-- EXERCISE MATERIAL follows --

(* ===== verification/Tagged.v ===== *)
(** * Last-writer-wins joins

    The rule src/lww and src/register share: of two entries the one with the
    greater tag stays. Tags are unique per write, so entries with equal tags are
    equal; [own] records what each tag wrote, which is what the code's
    tag-conflict checks defend. *)

From S2P Require Import Prelude Tags Lattice.

Section tagged.
Context {E : Type} (etag : E → Tag).

(** The entry that stays when [b] arrives over [a]. *)
Definition later (a b : option E) : option E :=
  match a, b with
  | None, _ => b
  | _, None => a
  | Some x, Some y => if Compare (etag x) (etag y) <? 0 then b else a
  end.

(** An entry is the write its tag stands for. *)
Definition written (own : Tag → option E) (a : option E) : Prop :=
  ∀ x, a = Some x → own (etag x) = Some x.

Lemma later_written own a b : written own a → written own b → written own (later a b).
Proof. destruct a, b; simpl; [case_match|..]; auto. Qed.

Lemma later_comm own a b : written own a → written own b → later a b = later b a.
Proof.
  intros Ha Hb. destruct a as [x|], b as [y|]; [|done..]. simpl.
  pose proof (cmp_anti Compare (etag x) (etag y)) as Hanti. guards; try lia.
  assert (etag x = etag y) as Heq by (apply (cmp_eq Compare); lia).
  specialize (Ha x eq_refl). specialize (Hb y eq_refl). congruence.
Qed.

Lemma later_assoc a b c : later (later a b) c = later a (later b c).
Proof.
  destruct a as [x|], b as [y|], c as [z|]; simpl; try done; [|by case_match].
  pose proof (cmp_trans Compare (etag x) (etag y) (etag z)).
  pose proof (cmp_le_lt_trans Compare (etag y) (etag x) (etag z)).
  pose proof (cmp_anti Compare (etag x) (etag y)). pose proof (cmp_anti Compare (etag y) (etag z)).
  pose proof (cmp_le_trans Compare (etag z) (etag y) (etag x)). pose proof (cmp_anti Compare (etag x) (etag z)).
  repeat (guard_step; simpl); breflect; try done; lia.
Qed.

Lemma later_in a b x : later a b = Some x → a = Some x ∨ b = Some x.
Proof. destruct a, b; simpl; [case_match|..]; auto. Qed.

Lemma later_latest a b x :
  a = Some x ∨ b = Some x → ∃ y, later a b = Some y ∧ Compare (etag x) (etag y) <= 0.
Proof.
  assert (∀ x, Compare (etag x) (etag x) <= 0) as Hrefl by (intros y; by rewrite (cmp_refl Compare)).
  intros [->| ->]; [destruct b as [y|]|destruct a as [y|]]; simpl; eauto.
  - destruct (Z.ltb_spec (Compare (etag x) (etag y)) 0); eexists; (split; [done|]); [lia|done].
  - pose proof (cmp_anti Compare (etag y) (etag x)).
    destruct (Z.ltb_spec (Compare (etag y) (etag x)) 0); eexists; (split; [done|]); [done|lia].
Qed.

Lemma later_idem a : later a a = a.
Proof. destruct a as [x|]; simpl; [|done]. by case_match. Qed.

#[export] Instance later_lattice own : Lattice (written own) (=) later.
Proof.
  split.
  - apply _.
  - intros x y. apply later_written.
  - by intros x x' y y' _ _ _ _ -> ->.
  - intros x y. apply later_comm.
  - intros x y z _ _ _. apply later_assoc.
  - intros x _. apply later_idem.
Qed.
End tagged.

(** ** Maps of tagged entries *)

Section tagged_maps.
Context {K E : Type} `{Countable K} (etag : E → Tag).

(** The join loop of a map: an incoming entry replaces an older one. *)
Definition newer (_ : K) (current : option E) (incoming : E) : bool :=
  match current with None => true | Some c => Compare (etag c) (etag incoming) <? 0 end.

Definition join_later (m s : gmap K E) : gmap K E := foldl (upsert newer) m (map_to_list s).

Lemma join_later_order m s order k :
  order ≡ₚ map_to_list s → foldl (upsert newer) m order !! k = later etag (m !! k) (s !! k).
Proof.
  intros Ho. rewrite (upsert_map_lookup newer m s) by done. unfold newer, later.
  destruct (s !! k), (m !! k); simpl; [|done..]. by case_match.
Qed.

Lemma join_later_lookup m s k : join_later m s !! k = later etag (m !! k) (s !! k).
Proof. by apply join_later_order. Qed.

(** Every entry is the write of its tag, at the key it was written to. *)
Definition all_written (own : Tag → option (K * E)) (m : gmap K E) : Prop :=
  map_Forall (λ k e, own (etag e) = Some (k, e)) m.

Lemma all_written_lookup own m k :
  all_written own m →
  written etag (λ t, match own t with Some (k', e) => if decide (k' = k) then Some e else None | None => None end)
    (m !! k).
Proof. intros Hm e He. apply Hm in He. rewrite He. by rewrite decide_True. Qed.

#[export] Instance join_later_lattice own : Lattice (all_written own) (=) join_later.
Proof.
  assert (∀ x y, all_written own x → all_written own y → all_written own (join_later x y)) as Hw.
  { intros x y Hx Hy k e. rewrite join_later_lookup. unfold later.
    destruct (x !! k) eqn:Ex, (y !! k) eqn:Ey; [case_match|..]; intros [= <-]; auto. }
  split.
  - apply _.
  - apply Hw.
  - by intros x x' y y' _ _ _ _ -> ->.
  - intros x y Hx Hy. apply map_eq. intros k. rewrite !join_later_lookup.
    eapply later_comm; by apply all_written_lookup.
  - intros x y z _ _ _. apply map_eq. intros k. rewrite !join_later_lookup. apply later_assoc.
  - intros x _. apply map_eq. intros k. rewrite !join_later_lookup. apply later_idem.
Qed.

(** The write of [e] at [k] is among those the updates [ds] carry. *)
Definition carried (ds : list (gmap K E)) (k : K) (e : E) : Prop := ∃ es, es ∈ ds ∧ es !! k = Some e.

Lemma carried_cons d ds k e : carried (d :: ds) k e ↔ d !! k = Some e ∨ carried ds k e.
Proof. clear etag. unfold carried. setoid_rewrite elem_of_cons. naive_solver. Qed.

Lemma carried_nil k e : ¬ carried [] k e.
Proof. clear etag. by intros (es & Hes%elem_of_nil & _). Qed.

(** Delivering updates leaves at every key the latest write they carry to it. *)
Lemma deliver_latest m ds k :
  match deliver join_later m ds !! k with
  | None => ∀ e, ¬ carried (m :: ds) k e
  | Some e => carried (m :: ds) k e ∧ ∀ e', carried (m :: ds) k e' → Compare (etag e') (etag e) <= 0
  end.
Proof.
  revert m. induction ds as [|d ds IH]; intros m; cbn [deliver foldl].
  { destruct (m !! k) as [e|] eqn:He.
    - split; [exists m; split; [by left|done]|]. intros e' (es & ->%list_elem_of_singleton & He'). rewrite He in He'.
      injection He' as <-. by rewrite (cmp_refl Compare).
    - intros e (es & ->%list_elem_of_singleton & He'). congruence. }
  specialize (IH (join_later m d)). unfold deliver in IH. assert (∀ e, join_later m d !! k = Some e → carried (m :: d :: ds) k e) as Hin.
  { intros e. rewrite join_later_lookup. intros [?|?]%later_in; [exists m|exists d]; set_solver. }
  assert (∀ e, carried (m :: d :: ds) k e →
    carried (join_later m d :: ds) k e ∨ ∃ e', join_later m d !! k = Some e' ∧ Compare (etag e) (etag e') <= 0) as Hout.
  { intros e (es & [->|[->|Hes]%elem_of_cons]%elem_of_cons & He); [right..|left; exists es; set_solver];
      rewrite join_later_lookup; apply later_latest; auto. }
  destruct (foldl _ _ _ !! k) as [x|].
  - destruct IH as [(es & Hes & Hx) Hmax]. split.
    + apply elem_of_cons in Hes as [->|Hes]; [by apply Hin|]. exists es. set_solver.
    + intros e [He|(e' & He' & Hle)]%Hout; [by apply Hmax|]. specialize (Hmax e').
      apply (cmp_le_trans Compare _ (etag e')); [done|]. apply Hmax. exists (join_later m d). split; [by left|done].
  - intros e [He|(e' & He' & _)]%Hout; [by apply (IH e)|]. apply (IH e'). exists (join_later m d). split; [by left|done].
Qed.

(** Updates that carry the same writes, however they are split, converge. *)
Lemma writes_converge own m1 m2 ds1 ds2 :
  Forall (all_written own) (m1 :: ds1) → Forall (all_written own) (m2 :: ds2) →
  (∀ k e, carried (m1 :: ds1) k e ↔ carried (m2 :: ds2) k e) →
  deliver join_later m1 ds1 = deliver join_later m2 ds2.
Proof.
  intros H1 H2 Hsame. apply map_eq. intros k. pose proof (deliver_latest m1 ds1 k) as Hk1. pose proof (deliver_latest m2 ds2 k) as Hk2.
  destruct (deliver join_later m1 ds1 !! k) as [x|], (deliver join_later m2 ds2 !! k) as [y|]; [|naive_solver..|done].
  destruct Hk1 as [Hx Hmx], Hk2 as [Hy Hmy]. pose proof (Hmx y (proj2 (Hsame k y) Hy)). pose proof (Hmy x (proj1 (Hsame k x) Hx)).
  pose proof (cmp_anti Compare (etag x) (etag y)). assert (etag x = etag y) as Heq by (apply (cmp_eq Compare); lia).
  assert (own (etag x) = Some (k, x) ∧ own (etag y) = Some (k, y)) as [Hox Hoy]; [|congruence].
  rewrite Forall_forall in H1, H2. destruct Hx as (es & Hes & Hx), Hy as (es' & Hes' & Hy).
  split; [by apply (H1 es Hes)|by apply (H2 es' Hes')].
Qed.
End tagged_maps.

-- EXERCISE MATERIAL concluded --

Out of the data above, transcribe exactly and only the lines starting with the line that has "Definition join_later (m" and going on through the line that has "Lemma carried_cons d", both included.

Definition join_later (m s : gmap K E) : gmap K E := foldl (upsert newer) m (map_to_list s).

Lemma join_later_order m s order k :
  order ≡ₚ map_to_list s → foldl (upsert newer) m order !! k = later etag (m !! k) (s !! k).
Proof.
  intros Ho. rewrite (upsert_map_lookup newer m s) by done. unfold newer, later.
  destruct (s !! k), (m !! k); simpl; [|done..]. by case_match.
Qed.

Lemma join_later_lookup m s k : join_later m s !! k = later etag (m !! k) (s !! k).
Proof. by apply join_later_order. Qed.

(** Every entry is the write of its tag, at the key it was written to. *)
Definition all_written (own : Tag → option (K * E)) (m : gmap K E) : Prop :=
  map_Forall (λ k e, own (etag e) = Some (k, e)) m.

Lemma all_written_lookup own m k :
  all_written own m →
  written etag (λ t, match own t with Some (k', e) => if decide (k' = k) then Some e else None | None => None end)
    (m !! k).
Proof. intros Hm e He. apply Hm in He. rewrite He. by rewrite decide_True. Qed.

#[export] Instance join_later_lattice own : Lattice (all_written own) (=) join_later.
Proof.
  assert (∀ x y, all_written own x → all_written own y → all_written own (join_later x y)) as Hw.
  { intros x y Hx Hy k e. rewrite join_later_lookup. unfold later.
    destruct (x !! k) eqn:Ex, (y !! k) eqn:Ey; [case_match|..]; intros [= <-]; auto. }
  split.
  - apply _.
  - apply Hw.
  - by intros x x' y y' _ _ _ _ -> ->.
  - intros x y Hx Hy. apply map_eq. intros k. rewrite !join_later_lookup.
    eapply later_comm; by apply all_written_lookup.
  - intros x y z _ _ _. apply map_eq. intros k. rewrite !join_later_lookup. apply later_assoc.
  - intros x _. apply map_eq. intros k. rewrite !join_later_lookup. apply later_idem.
Qed.

(** The write of [e] at [k] is among those the updates [ds] carry. *)
Definition carried (ds : list (gmap K E)) (k : K) (e : E) : Prop := ∃ es, es ∈ ds ∧ es !! k = Some e.

Lemma carried_cons d ds k e : carried (d :: ds) k e ↔ d !! k = Some e ∨ carried ds k e.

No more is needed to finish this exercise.